あたらしい年号は契約書でどう取扱うのがよいか
再来年の5月1日、新しい元号となるようです。
ところで、契約書では元号を付けた年数を記載することが多いです。
その理由としていくつかあるのですが、その一つは
「作成されたタイミングがわかる」
というものです。
契約書に記載された日付というものは、実は何の裏付けもありません。
そのため、バックデートで契約書を作ることも可能なわけです。
たとえば、2つの契約書に、
A)「昭和63年4月から昭和66年3月まで貸すこととする。」
B)「昭和63年4月から平成3年3月まで貸すこととする。」
と書かれていた場合、どちらのほうが信用できるでしょうか。
答えはAなのです。
理由は、昭和63年の段階で、新たな平成という年号がわからないはずで、Bは平成が判明した以降に作成されたといえるからです。

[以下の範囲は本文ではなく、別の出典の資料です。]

Lemma step_wf st ev st' :
  step st ev = Some st' ->
  meter_wf (meter st) (objects st) -> meter_wf (meter st') (objects st').
Proof.
  destruct ev as [name tags val| |]; cbn [step]; intros H Hwf.
  - apply bind_Some in H as ([[r am] hp] & HV & H).
    apply bind_Some in H as (hp' & Hh & [= <-]). cbn [meter objects].
    apply (meter_wf_labels _ hp); [exact (handleRecordValue_labels _ _ _ _ Hh)|].
    exact (ValueRecorder_wf _ _ _ _ _ _ _ HV Hwf).
  - destruct (running st); [|injection H as <-; exact Hwf].
    apply loggerIteration_inv in H as (out & hp & Hgen & -> & ->).
    apply (meter_wf_labels _ (objects st)); [|exact Hwf].
    exact (collectServices_labels _ _ _ _ _ Hgen).
  - injection H as <-. exact Hwf.
Qed.

Lemma run_wf st evs st' :
  run st evs = Some st' ->
  meter_wf (meter st) (objects st) -> meter_wf (meter st') (objects st').
Proof.
  revert st. induction evs as [|ev evs IH]; intros st H Hwf; simpl in H.
  - injection H as <-. exact Hwf.
  - apply bind_Some in H as (st1 & Hstep & H).
    apply (IH _ H). exact (step_wf _ _ _ Hstep Hwf).
Qed.

Lemma start_wf opts : meter_wf (NewAggregatingMeter opts) ∅.
Proof.
  assert (Hnone : forall service peer l,
             recorder_of (NewAggregatingMeter opts) service peer = Some l -> False).
  { intros service peer l H. unfold recorder_of in H.
    apply bind_Some in H as (g & Hg & H).
    apply NewAggregatingMeter_groups in Hg. subst g.
    cbn [emptyGroup recorders] in H. rewrite lookup_empty in H. discriminate H. }
  split.
  - intros service peer l H. destruct (Hnone _ _ _ H).
  - intros s1 p1 s2 p2 l H. destruct (Hnone _ _ _ H).
Qed.

(** X8.  The registry of recorders stays consistent: in every state the
    meter reaches from its creation, whatever is recorded and whenever the
    routine ticks or stops, every registered address holds a recorder that
    carries the peer label it is registered under, and no recorder is
    registered under two (service, peer) pairs. *)
Theorem registry_stays_consistent :
  (forall opts evs st,
      run (start opts) evs = Some st -> meter_wf (meter st) (objects st)) /\
  (forall st evs st',
      meter_wf (meter st) (objects st) -> run st evs = Some st' ->
      meter_wf (meter st') (objects st')).
Proof.
  split.
  - intros opts evs st H. apply (run_wf _ _ _ H). apply start_wf.
  - intros st evs st' Hwf H. exact (run_wf _ _ _ H Hwf).
Qed.

Lemma collectValues_frame rs m hp m' hp' (l : loc) :
  collectValues rs m hp = Some (m', hp') -> l ∉ rs -> hp' !! l = hp !! l.
Proof.
  revert m hp. induction rs as [|l0 rs IH]; intros m hp H Hl; simpl in H.
  - injection H as _ <-. reflexivity.
  - apply bind_Some in H as (bc & Hbc & H).
    apply bind_Some in H as ([vals bc'] & Hg & H).
    apply not_elem_of_cons in Hl as [Hne Hl].
    rewrite (IH _ _ H Hl). apply lookup_insert_ne. congruence.
Qed.
(** * gacha-map: a shallow embedding of the detour-discovery application

    The development follows the TypeScript sources:
    - [types.ts]                     : [Point], [Spot], [OverpassElement];
    - [services/overpassService.ts]  : module [OverpassService];
    - [App.tsx]                      : module [App].

    A TypeScript [number] is an IEEE-754 binary64 value and is modelled by
    Rocq's primitive [float], whose operations are the binary64 ones.  The
    transcendental functions of [Math] are not fixed by ECMAScript; they are
    a parameter of the development (class [MathEngine]), wrapped by the
    special cases that ECMA-262 does fix.  [Math.random] and the network are
    inputs of the functions that use them; exceptions are values ([JS.Exc]).

    Left out: the rendering components ([MapComponent], [ControlPanel]), the
    console output, the progress timer, the text of the Overpass query and of
    [debugInfo] (both kept as structured values), and [selectRandomSpots],
    which the application never calls and whose result depends on how the
    engine sorts with an inconsistent comparator. *)

From Stdlib Require Import Floats ZArith Bool Lia.
From Stdlib Require Uint63.
From stdpp Require Import gmap strings list pretty.

#[local] Set Warnings "-inexact-float".
#[local] Open Scope float_scope.

(** ** JavaScript values *)

Module JS.

(** [Math.PI], the double nearest to pi. *)
Definition PI : float := 0x1.921fb54442d18p+1.

(** A small non-negative integer as a [number]. *)
Definition ofNat (n : nat) : float := of_uint63 (Uint63.of_Z (Z.of_nat n)).

(** An integer as a [number] (used for scores, all far below 2^53). *)
Definition ofZ (z : Z) : float :=
  match z with
  | Z0 => 0
  | Zpos _ => of_uint63 (Uint63.of_Z z)
  | Zneg p => - of_uint63 (Uint63.of_Z (Zpos p))
  end.

(** Truthiness ([ToBoolean]) of the optional values the code tests. *)
Definition truthyNumber (x : float) : bool := negb (is_nan x || is_zero x).

Definition truthyString (s : option string) : bool :=
  match s with
  | Some s => negb (String.eqb s "")
  | None => false
  end.

Definition truthyBool (b : option bool) : bool :=
  match b with
  | Some b => b
  | None => false
  end.

(** [a || b] on optional strings: the first truthy operand, else the last. *)
Definition orString (a : option string) (b : string) : string :=
  match a with
  | Some s => if String.eqb s "" then b else s
  | None => b
  end.

(** [String.prototype.includes]. *)
Fixpoint includes (s sub : string) : bool :=
  String.prefix sub s ||
  match s with
  | EmptyString => false
  | String _ rest => includes rest sub
  end.

(** [Array.prototype.join] on strings. *)
Fixpoint join (sep : string) (parts : list string) : string :=
  match parts with
  | [] => EmptyString
  | [p] => p
  | p :: rest => (p ++ sep ++ join sep rest)%string
  end.

(** The implementation-approximated part of [Math]. *)
Class MathEngine := {
  sin_approx : float -> float;
  cos_approx : float -> float;
  atan2_approx : float -> float -> float
}.

Section Math.
Context {engine : MathEngine}.

(** [Math.sin].  ECMA-262: NaN and the zeros are returned as they are, the
    infinities give NaN. *)
Definition sin (x : float) : float :=
  match classify x with
  | NaN | PZero | NZero => x
  | PInf | NInf => nan
  | _ => sin_approx x
  end.

(** [Math.cos].  ECMA-262: NaN unless the argument is finite, 1 at the
    zeros. *)
Definition cos (x : float) : float :=
  match classify x with
  | NaN | PInf | NInf => nan
  | PZero | NZero => 1
  | _ => cos_approx x
  end.

(** [Math.atan2].  ECMA-262, the cases with an exact result: NaN
    operands, a zero [y] with [x] positive or [+0], a finite non-zero [y]
    with [x = +Infinity]. *)
Definition atan2 (y x : float) : float :=
  match classify y, classify x with
  | NaN, _ | _, NaN => nan
  | (PZero | NZero), (PZero | PNormal | PSubn | PInf) => y
  | (PNormal | PSubn), PInf => 0
  | (NNormal | NSubn), PInf => -0
  | _, _ => atan2_approx y x
  end.
End Math.

(** The integer a [number] denotes, when it is integer-valued. *)
Definition toInteger (x : float) : option Z :=
  match Prim2SF x with
  | S754_zero _ => Some 0%Z
  | S754_finite s m e =>
      if (0 <=? e)%Z then Some (cond_Zopp s (Z.pos m * 2 ^ e))
      else if (Z.pos m mod 2 ^ (- e) =? 0)%Z
           then Some (cond_Zopp s (Z.pos m / 2 ^ (- e)))
           else None
  | _ => None
  end.
(** C4. The retailer universe is exactly the set of store names that occur
    in some quote of some item, without duplicates and in strictly ascending
    lexicographic (code unit) order. It holds for every shopping list, the
    non-empty ones in particular. *)
Theorem allStoreNames_universe (items : list ShoppingItem.t) :
  (forall s,
      In s (allStoreNames items) <->
      exists item q,
        In item items /\ In q (ShoppingItem.prices item)
        /\ StorePrice.storeName q = s)
  /\ NoDup (allStoreNames items)
  /\ StronglySorted JsString.lt (allStoreNames items).
Proof.
  split; [|split].
  - apply allStoreNames_In.
  - apply allStoreNames_NoDup.
  - apply allStoreNames_sorted.
Qed.

(** ** Store aggregator *)

Lemma Zsum_app (l1 l2 : list Z) : Zsum (l1 ++ l2) = Zsum l1 + Zsum l2.
Proof. induction l1 as [|x l1 IH]; simpl; [reflexivity | rewrite IH; lia]. Qed.

Lemma filter_andb {A : Type} (f g : A -> bool) (l : list A) :
  filter (fun x => f x && g x) l = filter g (filter f l).
Proof.
  induction l as [|x l IH]; simpl; [reflexivity|].
  destruct (f x); simpl; [destruct (g x)|]; rewrite IH; reflexivity.
Qed.

Lemma existsb_filter {A : Type} (f : A -> bool) (l : list A) :
  existsb f l = match filter f l with [] => false | _ :: _ => true end.
Proof.
  induction l as [|x l IH]; simpl; [reflexivity|].
  destruct (f x); simpl; [reflexivity | exact IH].
Qed.

(** With at most one quote per store, [find] returns the only quote of the
    store. *)
Lemma find_unique {num : Type} (s : jsstring) (l : list (StorePrice.over num)) :
  NoDup (map StorePrice.storeName l) ->
  filter (fun q => JsString.eqb (StorePrice.storeName q) s) l
  = match find (fun q => JsString.eqb (StorePrice.storeName q) s) l with
    | Some q => [q]
    | None => []
    end.
Proof.
  induction l as [|a l IH]; intros Hn; [reflexivity|].
  simpl in Hn. inversion Hn as [|? ? Ha Hn']; subst. simpl.
  destruct (JsString.eqb (StorePrice.storeName a) s) eqn:E.
  - f_equal. apply JsString_eqb_eq in E.
    assert (Hnone : forall q, In q l ->
              JsString.eqb (StorePrice.storeName q) s = false).
    { intros q Hq. apply JsString_eqb_neq. intros Hs. apply Ha.
      rewrite E, <- Hs. apply in_map, Hq. }
    clear - Hnone. induction l as [|b l IH]; [reflexivity|].
    simpl. rewrite (Hnone b) by (left; reflexivity).
    apply IH. intros q Hq. apply Hnone. right; exact Hq.
  - apply IH, Hn'.
Qed.

Section AggregatorFacts.

Context {num : Type} (A : Arith.t num).

Lemma accumulate_spec (s : jsstring) (tc : num) (mi : Z)
    (item : ShoppingItem.over num) :
  uniqueStores item ->
  accumulateWith A s (tc, mi) item
  = (fold_left (Arith.add A) (inStockPrices s item) tc,
     mi + if hasInStockQuote s item then 0 else 1).
Proof.
  intros Hu. unfold accumulateWith, inStockPrices, hasInStockQuote, inStockFor.
  rewrite existsb_filter, filter_andb, (find_unique s _ Hu).
  destruct (find _ (ShoppingItem.prices item)) as [q|]; simpl.
  - destruct (StorePrice.inStock q); simpl; f_equal; lia.
  - f_equal; lia.
Qed.

Lemma fold_accumulate_spec (s : jsstring) (items : list (ShoppingItem.over num)) :
  (forall item, In item items -> uniqueStores item) ->
  forall tc mi,
    fold_left (accumulateWith A s) items (tc, mi)
    = (fold_left (Arith.add A) (flat_map (inStockPrices s) items) tc,
       mi + spec_missingItems s items).
Proof.
  unfold spec_missingItems.
  induction items as [|item items IH]; intros Hu tc mi.
  - simpl. f_equal; lia.
  - cbn [fold_left flat_map filter].
    rewrite accumulate_spec by (apply Hu; left; reflexivity).
    rewrite IH by (intros i Hi; apply Hu; right; exact Hi).
    rewrite fold_left_app.
    destruct (hasInStockQuote s item); cbn [negb length]; f_equal; lia.
Qed.

Lemma storeTotalWith_spec (items : list (ShoppingItem.over num)) (s : jsstring) :
  (forall item, In item items -> uniqueStores item) ->
  storeTotalWith A items s
  = StoreTotal.mk s (spec_totalCost A s items) (spec_missingItems s items).
Proof.
  intros Hu. unfold storeTotalWith. rewrite (fold_accumulate_spec s items Hu).
  reflexivity.
Qed.

End AggregatorFacts.

(** C1. When every item has at most one quote per store, the aggregation
    produces, for every retailer of the universe and in the order of the
    universe, the sum of the prices of the retailer's in-stock quotes, added
    up in the order of the items, and the number of items without an in-stock
    quote of the retailer. This holds whatever the arithmetic of the numbers
    is, for IEEE 754 doubles in particular. On the two-item example the
    totals are A: 100 with 1 missing, B: 230 with none missing, at integer
    amounts and in doubles. *)
Theorem storeTotals_correct :
  (forall (num : Type) (A : Arith.t num) (items : list (ShoppingItem.over num)),
      (forall item, In item items -> uniqueStores item) ->
      storeTotalsWith A items
      = map (fun s =>
               StoreTotal.mk s (spec_totalCost A s items) (spec_missingItems s items))
          (allStoreNamesOf items))
  /\ storeTotals exampleList
     = [ StoreTotal.mk (str "A") 100 1; StoreTotal.mk (str "B") 230 0 ]
  /\ storeTotalsWith double exampleListDouble
     = [ StoreTotal.mk (str "A") 100%float 1;
         StoreTotal.mk (str "B") 230%float 0 ].
Proof.
  split; [|split; reflexivity].
  intros num A items Hu. unfold storeTotalsWith. apply map_ext.
  intros s. apply storeTotalWith_spec, Hu.
Qed.

(** ** Ranking policy *)

Lemma compareStores_le (a b : StoreTotal.t) :
  compareStores a b <= 0 <-> rankLe a b.
Proof.
  unfold compareStores, rankLe.
  destruct (StoreTotal.missingItems a =? StoreTotal.missingItems b) eqn:E; simpl.
  - apply Z.eqb_eq in E. lia.
  - apply Z.eqb_neq in E. lia.
Qed.

Lemma compareStores_lt (a b : StoreTotal.t) :
  StoreTotal.missingItems a < StoreTotal.missingItems b -> compareStores a b < 0.
Proof.
  intros H. unfold compareStores.
  destruct (StoreTotal.missingItems a =? StoreTotal.missingItems b) eqn:E; simpl.
  - apply Z.eqb_eq in E. lia.
  - lia.
Qed.

Lemma compareStores_total (a b : StoreTotal.t) :
  compareStores a b <= 0 \/ compareStores b a <= 0.
Proof. rewrite !compareStores_le. unfold rankLe. lia. Qed.

Lemma compareStores_trans (a b c : StoreTotal.t) :
  compareStores a b <= 0 -> compareStores b c <= 0 -> compareStores a c <= 0.
Proof. rewrite !compareStores_le. unfold rankLe. lia. Qed.

Lemma sameKeys_true (m c : Z) (t : StoreTotal.t) :
  sameKeys m c t = true <->
  StoreTotal.missingItems t = m /\ StoreTotal.totalCost t = c.
Proof. unfold sameKeys. rewrite andb_true_iff, !Z.eqb_eq. tauto. Qed.

Lemma sameKeys_compare (m c : Z) (a b : StoreTotal.t) :
  sameKeys m c a = true -> sameKeys m c b = true -> compareStores a b <= 0.
Proof.
  rewrite !sameKeys_true, compareStores_le. unfold rankLe. lia.
Qed.

Lemma leq_sorted_rankLe (l : list StoreTotal.t) :
  StronglySorted (leq compareStores) l -> StronglySorted rankLe l.
Proof.
  induction 1 as [|a l _ IH Ha]; constructor; [exact IH|].
  eapply Forall_impl; [|exact Ha]. intros b. apply compareStores_le.
Qed.

Lemma sortStores_sorted (totals : list StoreTotal.t) :
  StronglySorted rankLe (sortStores totals).
Proof.
  apply leq_sorted_rankLe, sort_sorted;
    [apply compareStores_total | apply compareStores_trans].
Qed.

Lemma rankLe_sorted_leq (l : list StoreTotal.t) :
  StronglySorted rankLe l -> StronglySorted (leq compareStores) l.
Proof.
  induction 1 as [|a l _ IH Ha]; constructor; [exact IH|].
  eapply Forall_impl; [|exact Ha]. intros b. apply compareStores_le.
Qed.

Lemma sorted_nth {A : Type} (R : A -> A -> Prop) (l : list A) :
  StronglySorted R l ->
  forall i j a b,
    (i < j)%nat -> nth_error l i = Some a -> nth_error l j = Some b -> R a b.
Proof.
  induction 1 as [|x l _ IH Hx]; intros i j a b Hij Ha Hb.
  - destruct i; discriminate.
  - destruct j as [|j]; [lia|]. simpl in Hb.
    destruct i as [|i]; simpl in Ha.
    + inversion Ha; subst. rewrite Forall_forall in Hx.
      apply Hx. eapply nth_error_In, Hb.
    + apply (IH i j); [lia | assumption | assumption].
Qed.

Lemma sorted_filter {A : Type} (R : A -> A -> Prop) (f : A -> bool) (l : list A) :
  StronglySorted R l -> StronglySorted R (filter f l).
Proof.
  induction 1 as [|x l _ IH Hx]; simpl; [constructor|].
  destruct (f x); [|exact IH]. constructor; [exact IH|].
  rewrite Forall_forall in *. intros y Hy. apply Hx.
  apply filter_In in Hy. tauto.
Qed.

このように、バックデートを推測させるという意味で、それなりの効果があったといわれています。
新しい年号は、事前に発表されると、この効果は薄れます。
それでも、一定の意味はあるわけです。
新しい元号になるまで、いまの「平成」という年号で数え続けても、法律上は無効となるものではありませんので、今の段階では、平成の年号で数えた結果を記載するのがよいのではないかというのが、「私」の意見にはなります。